The pain was impossible to ignore now, each pulse a reminder that Grace had been right all along.

“But I think you were right. I’m going to need one of those painkillers.

Especially since I plan on making love to you sometime this afternoon. ”

She switched off the engine and gave him a look that managed to hold both exasperation and affection. “You’re incorrigible.”

Sean smiled, the expression pulling at his bruised jawline, but worth it all the same. “When it comes to you? Absolutely.”

George kept his hands busy as he worked, forcing himself through the motions he had repeated countless times.

The familiar routine should have calmed him.

Instead, the anger coiling inside him made it hard to focus on the task at hand.

He kept his expression pleasant whenever anyone passed by, careful not to let a flicker of what simmered beneath the surface show on his face.

The news reports had replayed in his mind all afternoon, each memory feeding the fury building inside him. The federal agent had survived. Not only survived, but walked out of the hospital.

It didn't make sense. He had struck the man at close to fifty miles an hour. The impact should have shattered bones and left him broken beyond repair. Instead, the guy was bruised and battered and already back at that blonde’s side.

The image of them together scraped across his thoughts. Her hands on him. Her lips brushing his. The way she hovered over him as if he were something precious.

His jaw clenched.

The only good thing to come from the Fed surviving was that George had found his next victim.

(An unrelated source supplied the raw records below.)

(** C5: a chain position has one owner.  However the calls, threads, lost
    replies and timeouts of any number of writers and sealers interleave,
    on one bucket or on three: of all that race for one position at most
    one is told it got it; from then on every read of that position, with
    the others still writing, answers the winner's bytes or an error; and
    nothing the others do takes an object away. *)
Theorem one_owner_per_seq {S} `{CasOk S} (media : WalMedia) (cs : list claimant) (w0 : mworld S)
    (ls : list (nat * move)) (y : msys S CasError bool) :
  lawful w0 → claims_run (claims_start media cs w0) ls = Some y →
  (∀ i j ci cj ai aj, cs !! i = Some ci → cs !! j = Some cj → cl_key ci = cl_key cj →
     sy_actors y !! i = Some ai → sy_actors y !! j = Some aj → won ai → won aj → i = j) ∧
  (∀ i c a, cs !! i = Some c → sy_actors y !! i = Some a → won a →
     (∀ r, read_run (sy_world y) (fetch_segment media (cl_shard c) (cl_seq c)) r → read_ok (Some (cl_bytes c)) r) ∧
     (∀ r, read_run (sy_world y) (present media (cl_shard c) (cl_seq c)) r → read_ok true r)) ∧
  (∀ ls' y', claims_run y ls' = Some y' → grows (sy_world y) (sy_world y')).
Proof.
  intros L R. destruct (claims_run_inv media cs [] ls _ y (claims_start_inv media cs w0 L) R) as [I _].
  split_and!.
  - intros i j ci cj ai aj. by eapply one_winner.
  - intros i c a Hc Ha W. pose proof (won_owned media cs _ _ _ _ _ I Hc Ha W) as O.
    split; intros r Rr; [by eapply fetch_owned|by eapply present_owned].
  - intros ls' y' R'. by eapply (claims_run_inv media cs).
Qed.

(** Every claim is answered.  Under the same interleavings a writer or
    sealer with its threads makes at most [MAX_MOVES] moves, and as long as
    it has not answered one of them can move; it never panics, and it never
    waits for a reply that no thread owes. *)
Theorem claims_settle {S} `{CasOk S} (media : WalMedia) (cs : list claimant) (w0 : mworld S)
    (ls : list (nat * move)) (y : msys S CasError bool) :
  lawful w0 → claims_run (claims_start media cs w0) ls = Some y →
  ∀ i c, cs !! i = Some c → ∃ a, sy_actors y !! i = Some a ∧ (moves_of i ls ≤ MAX_MOVES)%nat ∧
    ((∃ r, ac_prog a = Done r ∧ r ≠ Panic) ∨ ∃ mv, is_Some (msys_step y i mv)).
Proof.
  intros L R i c Hc. destruct (claims_run_inv media cs [] ls _ y (claims_start_inv media cs w0 L) R) as [I _].
  destruct (ci_actors _ _ _ _ I i c Hc) as (a & n & d & Ha & Ok_ & _ & B). exists a. change ([] ++ ls) with ls in B. split_and!; [done|lia|].
  destruct (actor_moves media c a n d (sy_world y) Ok_) as [|[mv [[[w' a'] objs] Es]]]; [by left|right].
  exists mv. unfold msys_step. rewrite Ha. cbn. rewrite Es. eauto.
Qed.

(** ** Witnesses *)
Module MediaWitness.
Definition w0 : mworld MemStore := mkMWorld ms_new ms_new ms_new 0.
Lemma buckets_lawful : lawful w0.
Proof. intros []; apply ms_new_ok. Qed.
(** A writer and a sealer race for position 7; the sealer gets one bucket,
    the writer's put to the other times out, it hedges, and the reply of
    the hedge is lost: nobody gets the position. *)
Definition cs : list claimant := [mkClaimant false 1 7 (str "window"); mkClaimant true 1 7 (str "seal")].
Definition ls : list (nat * move) :=
  [(0%nat, Call Works); (0%nat, Call Works); (0%nat, Thread 0 Works); (1%nat, Call Works); (1%nat, Call Works);
   (0%nat, Timeout); (0%nat, Call Works); (0%nat, Thread 1 FailsAfter); (1%nat, Call Works); (0%nat, Mail);
   (0%nat, Mail); (0%nat, Thread 0 Works); (0%nat, Mail)].
Definition outcome (ls : list (nat * move)) : option (list (option (res CasError bool))) :=
  (λ y, (λ a, match ac_prog a with Done r => Some r | _ => None end) <$> sy_actors y) <$>
    claims_run (claims_start Dual cs w0) ls.
Example race : outcome ls = Some [Some (Err (AlreadyExists (segment_key 1 7))); Some (Ok false)].
Proof. by vm_compute. Qed.
(** Here the writer is first on both buckets. *)
Definition ls2 : list (nat * move) :=
  [(0%nat, Call Works); (0%nat, Call Works); (0%nat, Thread 1 Works); (0%nat, Thread 0 Works); (1%nat, Call Works);
   (1%nat, Call Works); (0%nat, Mail); (0%nat, Mail)].
Example race2 : outcome ls2 = Some [Some (Ok true); Some (Ok false)].
Proof. by vm_compute. Qed.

The blonde was not his usual type. She looked polished and refined, the sort who knew how to smile sweetly and innocently while drawing every male eye in the room.

Even dressed in those skintight workout clothes, she carried herself with the kind of confidence that demanded attention, and George had seen the way other men had looked at her.

A woman like that knew exactly what she was doing. She used what she had the same way his mother had, dangling temptation in front of men and keeping them circling like fools. The thought turned his stomach.

She wouldn’t keep doing it, though. He'd make sure of that.

As he worked, the shape of his plan sharpened. When he was finished with her, there would be no more teasing smiles. No more knowing glances. No more men staring after her.

And there was a certain satisfaction in what her death would do to Sean Malone.

George had wanted the federal agent dead. That would have been the cleanest solution. This, though... this would serve another purpose. Loss had a way of hollowing a man out, stripping him down piece by piece until there was nothing left but grief and helplessness.

Yes.

That would be far better.

Malone would pay for every insult and smug accusation hurled through television screens for the world to hear. Maybe not with his life, but he would pay.